# Setting BFD input level?



## tdamocles (Sep 23, 2006)

I'm resetting my BFD input signal with another movie scene and noticed that the input signal is clipping for a good 2-3 seconds. I have my HK 335 sub level @ -10 db and I can't seem to get that level down. Is it generally a bad idea to cut the input level that much? I also have that line split before the BFD for a second sub.

I've just selected the +4 switch in the back and it has tamed the signal.
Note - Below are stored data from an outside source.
Lemma cache_conc_inv_step c0 s s' : cache_conc_inv c0 s → step s s' → cache_conc_inv c0 s'.
Proof.
  intros Hinv [i Hst]. destruct (step_at_enabled i s s' Hst) as (t & Hi & Hn).
  destruct (step_at_stepped c0 s i t Hinv Hi Hn) as (c' & t' & e & L1 & L & Hs & Hst').
  rewrite Hst in Hst'. injection Hst' as ->. destruct Hinv as [Hci Hlen Hth Hlog Hnd Hlin].
  split.
  - apply (sp_inv _ _ _ _ _ _ _ Hs).
  - cbn [threads calls]. by rewrite length_insert.
  - intros j u Hj. cbn [threads] in Hj. apply (thread_logged_step s i j t (core s) t' c' e L1 L u Hs (Hth i t Hi)).
    + apply list_lookup_insert_Some in Hj as [(-> & -> & _)|[_ Hj]]; [by right|left; by apply Hth].
    + intros ->. rewrite list_lookup_insert_eq in Hj by (by eapply lookup_lt_Some). by simplify_eq.
  - cbn [log calls]. intros j o r [Hj|Hj]%elem_of_app; [by eapply Hlog|].
    pose proof (sp_lin _ _ _ _ _ _ _ Hs) as Hl. destruct e as [[o' r']|]; [|by apply elem_of_nil in Hj].
    apply list_elem_of_singleton in Hj as [= -> -> ->]. destruct Hl as (Ho & _).
    apply (proj1 (proj2 (Hth i t Hi)) _ Ho).
  - unfold log_ids. cbn [log]. rewrite !fmap_app. apply NoDup_app. split_and!; [done| |].
    + pose proof (sp_lin _ _ _ _ _ _ _ Hs) as Hl. destruct e as [[o' r']|]; [|by set_solver].
      destruct Hl as (Ho & _). destruct (proj1 (proj2 (Hth i t Hi)) o' Ho) as [_ Hni].
      unfold log_ids in Hni. set_solver.
    + destruct e as [[o' r']|]; [apply NoDup_singleton|constructor].
  - by eapply linearized_step.
Qed.

Lemma cache_reachable_inv c0 s :
  core_inv c0 → is_u64 (seq c0) → conc_reachable c0 s → cache_conc_inv c0 s.
Proof.
  intros Hi Hu. induction 1; [by apply cache_conc_inv_start|by apply cache_conc_inv_spawn
    |by eapply cache_conc_inv_step].
Qed.

Lemma pending_returned ts : (∀ t, t ∈ ts → ∃ r, t = Returned r) → ts ≫= pc_pending = [].
Proof.
  induction ts as [|t ts IH]; intros Hr; [done|]. destruct (Hr t) as [r ->]; [set_solver|]. cbn. apply IH. set_solver.
Qed.

Lemma numbered_returned ts : (∀ t, t ∈ ts → ∃ r, t = Returned r) → sum_list_with pc_numbered ts = 0%nat.
Proof.
  induction ts as [|t ts IH]; intros Hr; [done|]. destruct (Hr t) as [r ->]; [set_solver|]. cbn. apply IH. set_solver.
Qed.

(** While a call has not returned there is a step. *)
Lemma unreturned_step c0 s : cache_conc_inv c0 s → ¬ all_returned s → ∃ s', step s s'.
Proof.
  intros Hinv Hall. destruct (decide (Exists (λ t, pc_steps t ≠ 0%nat) (threads s))) as [He|Hne].
  - apply Exists_exists in He as (t & [i Hi]%list_elem_of_lookup & Hn).
    destruct (step_at_stepped c0 s i t Hinv Hi Hn) as (? & ? & ? & ? & ? & _ & Hst). eexists. by exists i.
  - destruct Hall. intros t Ht. apply not_Exists_Forall in Hne; [|apply _]. rewrite Forall_forall in Hne.
    specialize (Hne t Ht). destruct t as [[]| | | | | |]; try (by destruct Hne). by eexists.
Qed.

(** When all have returned, the sequential run is the cache but for the bus. *)
Lemma linearized_returned c0 s :
  linearized c0 s → all_returned s →
  ∃ b m, run_calls (log_calls s) c0 = Ret (graft b m (seq (core s)) (core s), log_results s) ∧
    Collector.counters m = Collector.counters (metrics (core s)).
Proof.
  intros (b & m & q & _ & Hq & Hrun & Hm & Hs) Hall. exists b, m. unfold pending, numbered in *.
  rewrite (pending_returned _ Hall) in Hm. rewrite (numbered_returned _ Hall), Z.add_0_r, u64_small in Hs by done.
  by rewrite Hs.
Qed.

(** One more call, or one more step. *)
Definition moves s s' : Prop := step s s' ∨ ∃ o, s' = spawn o s.

Lemma moves_log s s' : rtc moves s s' → log s `prefix_of` log s'.
Proof.
  induction 1 as [s|s s1 s' Hm _ IH]; [done|]. etrans; [|exact IH].
  destruct Hm as [[i Hst]|[o ->]]; [|done]. unfold step_at in Hst.
  destruct (threads s !! i) as [t|]; [|done]. cbn in Hst. destruct (thread_step t (core s)) as [[[[c' t'] e]| |]|]; try done.
  cbn in Hst. simplify_eq. by apply prefix_app_r.
Qed.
Is this method alright to do to reduce the input level?


----------



## brucek (Apr 11, 2006)

> I'm resetting my BFD input signal with another movie scene and noticed that the input signal is clipping for a good 2-3 seconds


And this is a level at which you would normally watch a movie?



> I've just selected the +4 switch in the back and it has tamed the signal. Is this method alright to do to reduce the input level?


Yes, as long as it's warranted by a high output sub level from the processor.

brucek


----------



## tdamocles (Sep 23, 2006)

brucek said:


> And this is a level at which you would normally watch a movie?


Yes, every once and a while I will listen to loud levels. The material sounds better (more dynamic) if not in midnight mode but soft passages are too soft and the volume must be cranked. I've calibrated all speakers at 75db at a master volume of 0db and that's where it was tested at.



brucek said:


> Yes, as long as it's warranted by a high output sub level from the processor.
> 
> brucek


I couldn't find the subout voltage in the manual. In a DTS scene I still couldn't get the level low enough not to clip(DTS=-10db, DD=-3db).

I have the subs volume at less than 1/4 of a rotation. It is barely on.


----------



## Ayreonaut (Apr 26, 2006)

I use a Denon AVR 1905. I set my BFD to the higher input level. DTS material at reference level can still drive the BFD input right to the clipping point. So your situation is not unique.


----------